(* ===== verification/NetLink.v ===== *)
(** * The ARP cache and the ring of received packets *)

From S2P Require Import Prelude NetBase NetState.

(** ** Searching arrays *)

Lemma index_of_Some {A} (f : A -> bool) l i : index_of f l = Some i -> exists x, l !! i = Some x /\ f x = true /\ forall j y, (j < i)%nat -> l !! j = Some y -> f y = false.
Proof.
  revert i. induction l as [|x l IH]; intros i; cbn [index_of]; [done|]. destruct (f x) eqn:E.
  - intros [= <-]. exists x. split; [done|]. split; [done|]. lia.
  - destruct (index_of f l) as [k|]; [|done]. intros [= <-]. destruct (IH k eq_refl) as (y & Hy & Hf & Hb). exists y. split; [done|]. split; [done|].
    intros [|j] z Hj Hz; [by injection Hz as <-|]. apply (Hb j); [lia|done].
Qed.

Lemma index_of_None {A} (f : A -> bool) l : index_of f l = None <-> forall x, x ∈ l -> f x = false.
Proof.
  induction l as [|x l IH]; cbn [index_of]; [split; [by intros _ x ?%not_elem_of_nil|done]|]. destruct (f x) eqn:E.
  - split; [done|]. intros H. rewrite H in E; [done|left].
  - destruct (index_of f l) as [k|].
    + split; [done|]. intros H. destruct IH as [_ IH]. discriminate IH. intros y Hy. apply H. by right.
    + split; [|done]. intros _ y [->|Hy]%elem_of_cons; [done|]. by apply IH.
Qed.

Lemma index_of_unique {A} (f : A -> bool) l i x : l !! i = Some x -> f x = true -> (forall j y, l !! j = Some y -> f y = true -> j = i) -> index_of f l = Some i.
Proof.
  intros Hi Hf Hu. destruct (index_of f l) as [j|] eqn:E.
  - apply index_of_Some in E as (y & Hj & Hy & _). by rewrite (Hu j y Hj Hy).
  - rewrite index_of_None in E. rewrite E in Hf; [done|]. by eapply list_elem_of_lookup_2.
Qed.

(** At most one element satisfies each of the predicates [f k]. *)
Definition unique_by {A} (f : Z -> A -> bool) (l : list A) : Prop :=
  forall k i j x y, l !! i = Some x -> l !! j = Some y -> f k x = true -> f k y = true -> i = j.

(** Replacing an element by one that satisfies only [f k], when no other does. *)
Lemma unique_by_insert {A} (f : Z -> A -> bool) l i x k : unique_by f l -> (forall k', f k' x = true -> k' = k) ->
  (forall j y, j <> i -> l !! j = Some y -> f k y = false) -> unique_by f (<[i := x]> l).
Proof.
  intros Hu Hx Hno k' a b y z Ha Hb Hfy Hfz. destruct (decide (a = i)) as [->|Hai], (decide (b = i)) as [->|Hbi]; [done| | |].
  - apply list_lookup_insert_Some in Ha as [(_ & <- & _)|[? _]]; [|done]. rewrite list_lookup_insert_ne in Hb by done. rewrite (Hx k' Hfy) in Hfz. by rewrite (Hno b z) in Hfz.
  - apply list_lookup_insert_Some in Hb as [(_ & <- & _)|[? _]]; [|done]. rewrite list_lookup_insert_ne in Ha by done. rewrite (Hx k' Hfz) in Hfy. by rewrite (Hno a y) in Hfy.
  - rewrite list_lookup_insert_ne in Ha, Hb by done. by apply (Hu k' a b y z).
Qed.

(** The entry found after a replacement. *)
Lemma find_insert {A} (f : A -> bool) l i x old : l !! i = Some old -> f old = false -> f x = false ->
  index_of f (<[i := x]> l) = index_of f l.
Proof.
  revert i. induction l as [|y l IH]; intros i Hi Ho Hx; [done|]. destruct i as [|i]; cbn [insert list_insert index_of].
  - injection Hi as ->. by rewrite Ho, Hx.
  - specialize (IH i Hi Ho Hx). destruct (f y); [done|]. by rewrite <- IH.
Qed.

(** ** The ARP cache *)

Definition arp_find (t : list arp_entry) (ip : Z) : option (list Z) :=
  match index_of (arp_matches ip) t with Some i => ae_mac <$> t !! i | None => None end.

Lemma arp_matches_ip ip e : arp_matches ip e = true -> ae_valid e = true /\ ae_ip e = ip.
Proof. unfold arp_matches. intros H. b2p. done. Qed.

Lemma arp_find_insert t i old x ip : t !! i = Some old -> arp_matches ip old = false -> arp_matches ip x = false -> arp_find (<[i := x]> t) ip = arp_find t ip.
Proof.
  intros Hi Ho Hx. unfold arp_find. rewrite (find_insert _ _ _ _ old) by done. destruct (index_of (arp_matches ip) t) as [j|] eqn:E; [|done].
  apply index_of_Some in E as (y & Hj & Hy & _). rewrite list_lookup_insert_ne; [done|]. intros ->. congruence.
Qed.

Lemma arp_find_here t i x ip : unique_by arp_matches t -> t !! i = Some x -> arp_matches ip x = true -> arp_find t ip = Some (ae_mac x).
Proof. intros Hu Hi Hx. unfold arp_find. rewrite (index_of_unique _ _ i x Hi Hx), Hi; [done|]. intros j y Hj Hy. by apply (Hu ip j i y x). Qed.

◇ ◇ ◇ ◇ ◇ ◇ ◇

WHAT TO DO: Each record needs to be given again exactly.

PROBLEM SOLUTION:
(* ===== verification/NetLink.v ===== *)
(** * The ARP cache and the ring of received packets *)

From S2P Require Import Prelude NetBase NetState.

(** ** Searching arrays *)

Lemma index_of_Some {A} (f : A -> bool) l i : index_of f l = Some i -> exists x, l !! i = Some x /\ f x = true /\ forall j y, (j < i)%nat -> l !! j = Some y -> f y = false.
Proof.
  revert i. induction l as [|x l IH]; intros i; cbn [index_of]; [done|]. destruct (f x) eqn:E.
  - intros [= <-]. exists x. split; [done|]. split; [done|]. lia.
  - destruct (index_of f l) as [k|]; [|done]. intros [= <-]. destruct (IH k eq_refl) as (y & Hy & Hf & Hb). exists y. split; [done|]. split; [done|].
    intros [|j] z Hj Hz; [by injection Hz as <-|]. apply (Hb j); [lia|done].
Qed.

Lemma index_of_None {A} (f : A -> bool) l : index_of f l = None <-> forall x, x ∈ l -> f x = false.
Proof.
  induction l as [|x l IH]; cbn [index_of]; [split; [by intros _ x ?%not_elem_of_nil|done]|]. destruct (f x) eqn:E.
  - split; [done|]. intros H. rewrite H in E; [done|left].
  - destruct (index_of f l) as [k|].
    + split; [done|]. intros H. destruct IH as [_ IH]. discriminate IH. intros y Hy. apply H. by right.
    + split; [|done]. intros _ y [->|Hy]%elem_of_cons; [done|]. by apply IH.
Qed.

Lemma index_of_unique {A} (f : A -> bool) l i x : l !! i = Some x -> f x = true -> (forall j y, l !! j = Some y -> f y = true -> j = i) -> index_of f l = Some i.
Proof.
  intros Hi Hf Hu. destruct (index_of f l) as [j|] eqn:E.
  - apply index_of_Some in E as (y & Hj & Hy & _). by rewrite (Hu j y Hj Hy).
  - rewrite index_of_None in E. rewrite E in Hf; [done|]. by eapply list_elem_of_lookup_2.
Qed.

(** At most one element satisfies each of the predicates [f k]. *)
Definition unique_by {A} (f : Z -> A -> bool) (l : list A) : Prop :=
  forall k i j x y, l !! i = Some x -> l !! j = Some y -> f k x = true -> f k y = true -> i = j.

(** Replacing an element by one that satisfies only [f k], when no other does. *)
Lemma unique_by_insert {A} (f : Z -> A -> bool) l i x k : unique_by f l -> (forall k', f k' x = true -> k' = k) ->
  (forall j y, j <> i -> l !! j = Some y -> f k y = false) -> unique_by f (<[i := x]> l).
Proof.
  intros Hu Hx Hno k' a b y z Ha Hb Hfy Hfz. destruct (decide (a = i)) as [->|Hai], (decide (b = i)) as [->|Hbi]; [done| | |].
  - apply list_lookup_insert_Some in Ha as [(_ & <- & _)|[? _]]; [|done]. rewrite list_lookup_insert_ne in Hb by done. rewrite (Hx k' Hfy) in Hfz. by rewrite (Hno b z) in Hfz.
  - apply list_lookup_insert_Some in Hb as [(_ & <- & _)|[? _]]; [|done]. rewrite list_lookup_insert_ne in Ha by done. rewrite (Hx k' Hfz) in Hfy. by rewrite (Hno a y) in Hfy.
  - rewrite list_lookup_insert_ne in Ha, Hb by done. by apply (Hu k' a b y z).
Qed.

(** The entry found after a replacement. *)
Lemma find_insert {A} (f : A -> bool) l i x old : l !! i = Some old -> f old = false -> f x = false ->
  index_of f (<[i := x]> l) = index_of f l.
Proof.
  revert i. induction l as [|y l IH]; intros i Hi Ho Hx; [done|]. destruct i as [|i]; cbn [insert list_insert index_of].
  - injection Hi as ->. by rewrite Ho, Hx.
  - specialize (IH i Hi Ho Hx). destruct (f y); [done|]. by rewrite <- IH.
Qed.

(** ** The ARP cache *)

Definition arp_find (t : list arp_entry) (ip : Z) : option (list Z) :=
  match index_of (arp_matches ip) t with Some i => ae_mac <$> t !! i | None => None end.

Lemma arp_matches_ip ip e : arp_matches ip e = true -> ae_valid e = true /\ ae_ip e = ip.
Proof. unfold arp_matches. intros H. b2p. done. Qed.

Lemma arp_find_insert t i old x ip : t !! i = Some old -> arp_matches ip old = false -> arp_matches ip x = false -> arp_find (<[i := x]> t) ip = arp_find t ip.
Proof.
  intros Hi Ho Hx. unfold arp_find. rewrite (find_insert _ _ _ _ old) by done. destruct (index_of (arp_matches ip) t) as [j|] eqn:E; [|done].
  apply index_of_Some in E as (y & Hj & Hy & _). rewrite list_lookup_insert_ne; [done|]. intros ->. congruence.
Qed.

Lemma arp_find_here t i x ip : unique_by arp_matches t -> t !! i = Some x -> arp_matches ip x = true -> arp_find t ip = Some (ae_mac x).
Proof. intros Hu Hi Hx. unfold arp_find. rewrite (index_of_unique _ _ i x Hi Hx), Hi; [done|]. intros j y Hj Hy. by apply (Hu ip j i y x). Qed.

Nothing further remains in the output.